Task instructions
Two lines mark the range in the entries below: the one holding "amt_to_forward payload + (fp_fee_base_msat" and the one holding "assert (Hy : 0". Set down those two and all lines between them, exactly.

Record extracts
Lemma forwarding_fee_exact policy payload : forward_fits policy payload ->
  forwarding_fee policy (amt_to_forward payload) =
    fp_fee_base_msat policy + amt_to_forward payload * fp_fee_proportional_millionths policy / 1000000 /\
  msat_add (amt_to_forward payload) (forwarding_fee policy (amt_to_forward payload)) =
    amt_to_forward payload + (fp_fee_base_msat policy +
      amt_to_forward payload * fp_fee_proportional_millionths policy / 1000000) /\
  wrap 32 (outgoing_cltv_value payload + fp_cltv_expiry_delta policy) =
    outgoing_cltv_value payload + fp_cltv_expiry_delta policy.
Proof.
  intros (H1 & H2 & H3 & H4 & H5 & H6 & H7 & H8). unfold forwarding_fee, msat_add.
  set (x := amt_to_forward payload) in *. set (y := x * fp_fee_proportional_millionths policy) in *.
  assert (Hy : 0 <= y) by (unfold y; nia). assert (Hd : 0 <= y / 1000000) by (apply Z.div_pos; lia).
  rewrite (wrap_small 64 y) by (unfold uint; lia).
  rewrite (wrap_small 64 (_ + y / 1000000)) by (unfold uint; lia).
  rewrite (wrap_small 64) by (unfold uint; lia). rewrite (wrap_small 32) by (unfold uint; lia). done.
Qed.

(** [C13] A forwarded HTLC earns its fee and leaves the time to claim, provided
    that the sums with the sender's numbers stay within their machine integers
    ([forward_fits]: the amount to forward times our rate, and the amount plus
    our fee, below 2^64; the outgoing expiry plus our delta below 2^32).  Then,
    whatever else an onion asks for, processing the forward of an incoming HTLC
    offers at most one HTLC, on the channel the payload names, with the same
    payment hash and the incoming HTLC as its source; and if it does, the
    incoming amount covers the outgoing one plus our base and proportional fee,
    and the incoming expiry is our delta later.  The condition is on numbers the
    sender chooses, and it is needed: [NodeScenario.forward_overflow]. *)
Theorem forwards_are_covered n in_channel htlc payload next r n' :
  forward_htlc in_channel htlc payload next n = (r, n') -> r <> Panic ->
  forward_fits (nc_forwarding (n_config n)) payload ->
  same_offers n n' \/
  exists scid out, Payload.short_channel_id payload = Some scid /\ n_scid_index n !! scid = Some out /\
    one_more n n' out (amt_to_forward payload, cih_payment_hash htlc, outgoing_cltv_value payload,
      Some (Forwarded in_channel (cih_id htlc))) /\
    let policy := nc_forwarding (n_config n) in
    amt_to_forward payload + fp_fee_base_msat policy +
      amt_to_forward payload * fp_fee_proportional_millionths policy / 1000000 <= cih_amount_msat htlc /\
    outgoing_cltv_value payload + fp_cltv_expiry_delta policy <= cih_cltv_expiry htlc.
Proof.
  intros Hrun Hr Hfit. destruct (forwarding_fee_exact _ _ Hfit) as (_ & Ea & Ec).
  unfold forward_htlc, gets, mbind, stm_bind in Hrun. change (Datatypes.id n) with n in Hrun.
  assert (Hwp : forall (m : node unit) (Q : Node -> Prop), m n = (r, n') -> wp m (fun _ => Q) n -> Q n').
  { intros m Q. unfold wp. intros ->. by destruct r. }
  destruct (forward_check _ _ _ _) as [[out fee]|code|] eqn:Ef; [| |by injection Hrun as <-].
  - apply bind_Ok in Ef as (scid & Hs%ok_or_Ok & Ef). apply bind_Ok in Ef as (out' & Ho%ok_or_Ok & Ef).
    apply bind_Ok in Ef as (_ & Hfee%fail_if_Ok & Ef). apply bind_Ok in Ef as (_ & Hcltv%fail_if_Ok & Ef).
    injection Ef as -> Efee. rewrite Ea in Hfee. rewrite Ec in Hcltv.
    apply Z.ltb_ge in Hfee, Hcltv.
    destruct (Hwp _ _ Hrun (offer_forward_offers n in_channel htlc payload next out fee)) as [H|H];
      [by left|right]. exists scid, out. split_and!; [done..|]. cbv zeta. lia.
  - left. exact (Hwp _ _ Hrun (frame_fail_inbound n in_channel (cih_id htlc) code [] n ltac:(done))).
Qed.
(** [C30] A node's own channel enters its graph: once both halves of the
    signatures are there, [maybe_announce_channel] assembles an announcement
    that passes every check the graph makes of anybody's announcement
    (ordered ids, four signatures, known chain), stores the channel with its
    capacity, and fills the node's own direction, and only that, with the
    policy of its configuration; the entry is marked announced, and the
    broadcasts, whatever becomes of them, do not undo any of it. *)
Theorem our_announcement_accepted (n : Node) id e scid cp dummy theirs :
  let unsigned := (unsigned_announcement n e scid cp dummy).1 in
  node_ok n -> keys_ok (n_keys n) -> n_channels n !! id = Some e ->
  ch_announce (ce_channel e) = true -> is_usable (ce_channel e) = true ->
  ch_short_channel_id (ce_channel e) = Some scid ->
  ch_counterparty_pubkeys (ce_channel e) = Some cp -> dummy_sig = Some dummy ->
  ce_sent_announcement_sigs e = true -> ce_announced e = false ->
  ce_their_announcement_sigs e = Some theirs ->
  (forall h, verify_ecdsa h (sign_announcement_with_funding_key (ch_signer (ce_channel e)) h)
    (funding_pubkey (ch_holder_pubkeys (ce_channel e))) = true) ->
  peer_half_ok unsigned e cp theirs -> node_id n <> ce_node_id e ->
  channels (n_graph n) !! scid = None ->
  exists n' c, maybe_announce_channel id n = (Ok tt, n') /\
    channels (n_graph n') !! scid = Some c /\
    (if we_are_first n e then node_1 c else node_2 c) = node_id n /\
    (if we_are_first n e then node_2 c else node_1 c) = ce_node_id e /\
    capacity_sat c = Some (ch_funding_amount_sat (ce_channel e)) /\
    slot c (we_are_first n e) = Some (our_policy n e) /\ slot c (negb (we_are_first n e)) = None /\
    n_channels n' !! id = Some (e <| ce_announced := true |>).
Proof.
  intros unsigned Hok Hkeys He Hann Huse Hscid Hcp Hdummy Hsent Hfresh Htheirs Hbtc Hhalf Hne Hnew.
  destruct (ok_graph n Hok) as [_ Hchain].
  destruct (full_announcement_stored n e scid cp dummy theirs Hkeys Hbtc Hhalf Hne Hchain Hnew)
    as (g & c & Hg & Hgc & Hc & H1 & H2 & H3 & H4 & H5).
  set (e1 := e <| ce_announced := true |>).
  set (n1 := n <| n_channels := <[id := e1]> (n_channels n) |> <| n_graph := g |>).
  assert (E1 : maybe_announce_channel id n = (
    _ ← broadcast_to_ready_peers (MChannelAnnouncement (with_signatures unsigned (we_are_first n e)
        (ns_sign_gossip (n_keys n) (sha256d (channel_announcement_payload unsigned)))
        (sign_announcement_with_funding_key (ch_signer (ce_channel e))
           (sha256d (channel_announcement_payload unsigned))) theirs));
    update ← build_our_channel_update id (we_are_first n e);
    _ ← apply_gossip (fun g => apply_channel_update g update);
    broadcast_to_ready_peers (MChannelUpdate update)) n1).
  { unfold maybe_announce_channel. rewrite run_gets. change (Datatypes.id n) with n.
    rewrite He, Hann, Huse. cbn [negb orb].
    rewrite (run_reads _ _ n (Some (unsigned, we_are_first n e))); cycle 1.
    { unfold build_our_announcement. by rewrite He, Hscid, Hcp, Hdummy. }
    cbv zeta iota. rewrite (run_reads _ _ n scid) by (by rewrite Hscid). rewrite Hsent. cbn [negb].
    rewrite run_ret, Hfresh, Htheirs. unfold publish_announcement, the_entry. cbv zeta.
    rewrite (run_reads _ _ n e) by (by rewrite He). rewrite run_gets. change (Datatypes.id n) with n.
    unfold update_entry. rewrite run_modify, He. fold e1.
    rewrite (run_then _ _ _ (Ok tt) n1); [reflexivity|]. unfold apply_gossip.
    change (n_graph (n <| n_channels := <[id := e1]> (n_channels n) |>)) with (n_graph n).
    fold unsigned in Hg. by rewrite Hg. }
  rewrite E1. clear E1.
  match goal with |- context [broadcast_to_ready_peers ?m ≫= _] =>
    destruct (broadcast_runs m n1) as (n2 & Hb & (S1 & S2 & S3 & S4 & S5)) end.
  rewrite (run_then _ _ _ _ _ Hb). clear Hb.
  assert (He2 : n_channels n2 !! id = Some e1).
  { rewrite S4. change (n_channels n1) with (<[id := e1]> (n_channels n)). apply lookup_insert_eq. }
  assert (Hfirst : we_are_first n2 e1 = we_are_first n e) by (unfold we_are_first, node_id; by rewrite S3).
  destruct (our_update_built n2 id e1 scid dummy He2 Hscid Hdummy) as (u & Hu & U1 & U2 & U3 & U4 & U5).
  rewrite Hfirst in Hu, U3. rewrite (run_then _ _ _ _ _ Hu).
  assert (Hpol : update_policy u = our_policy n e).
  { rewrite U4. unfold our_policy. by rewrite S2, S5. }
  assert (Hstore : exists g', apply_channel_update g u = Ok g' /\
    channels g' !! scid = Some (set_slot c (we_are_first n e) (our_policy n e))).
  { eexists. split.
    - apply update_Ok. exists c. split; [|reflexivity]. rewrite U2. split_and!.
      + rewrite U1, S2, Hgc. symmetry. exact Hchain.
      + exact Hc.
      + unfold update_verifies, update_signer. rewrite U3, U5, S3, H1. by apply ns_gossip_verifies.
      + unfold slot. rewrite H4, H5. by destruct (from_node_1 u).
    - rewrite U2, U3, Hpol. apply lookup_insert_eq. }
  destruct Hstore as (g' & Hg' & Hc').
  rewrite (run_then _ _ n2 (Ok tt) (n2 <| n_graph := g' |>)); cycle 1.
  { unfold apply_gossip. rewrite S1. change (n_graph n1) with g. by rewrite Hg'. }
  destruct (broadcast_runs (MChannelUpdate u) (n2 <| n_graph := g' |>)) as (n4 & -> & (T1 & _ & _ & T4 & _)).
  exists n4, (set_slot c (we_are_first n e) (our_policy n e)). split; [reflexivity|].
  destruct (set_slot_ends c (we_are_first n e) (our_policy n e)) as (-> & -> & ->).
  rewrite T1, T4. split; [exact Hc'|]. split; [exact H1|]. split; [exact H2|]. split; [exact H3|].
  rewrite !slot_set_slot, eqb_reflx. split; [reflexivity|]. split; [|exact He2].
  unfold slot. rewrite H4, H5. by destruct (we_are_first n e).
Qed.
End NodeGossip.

Response for this exercise
    amt_to_forward payload + (fp_fee_base_msat policy +
      amt_to_forward payload * fp_fee_proportional_millionths policy / 1000000) /\
  wrap 32 (outgoing_cltv_value payload + fp_cltv_expiry_delta policy) =
    outgoing_cltv_value payload + fp_cltv_expiry_delta policy.
Proof.
  intros (H1 & H2 & H3 & H4 & H5 & H6 & H7 & H8). unfold forwarding_fee, msat_add.
  set (x := amt_to_forward payload) in *. set (y := x * fp_fee_proportional_millionths policy) in *.
  assert (Hy : 0 <= y) by (unfold y; nia). assert (Hd : 0 <= y / 1000000) by (apply Z.div_pos; lia).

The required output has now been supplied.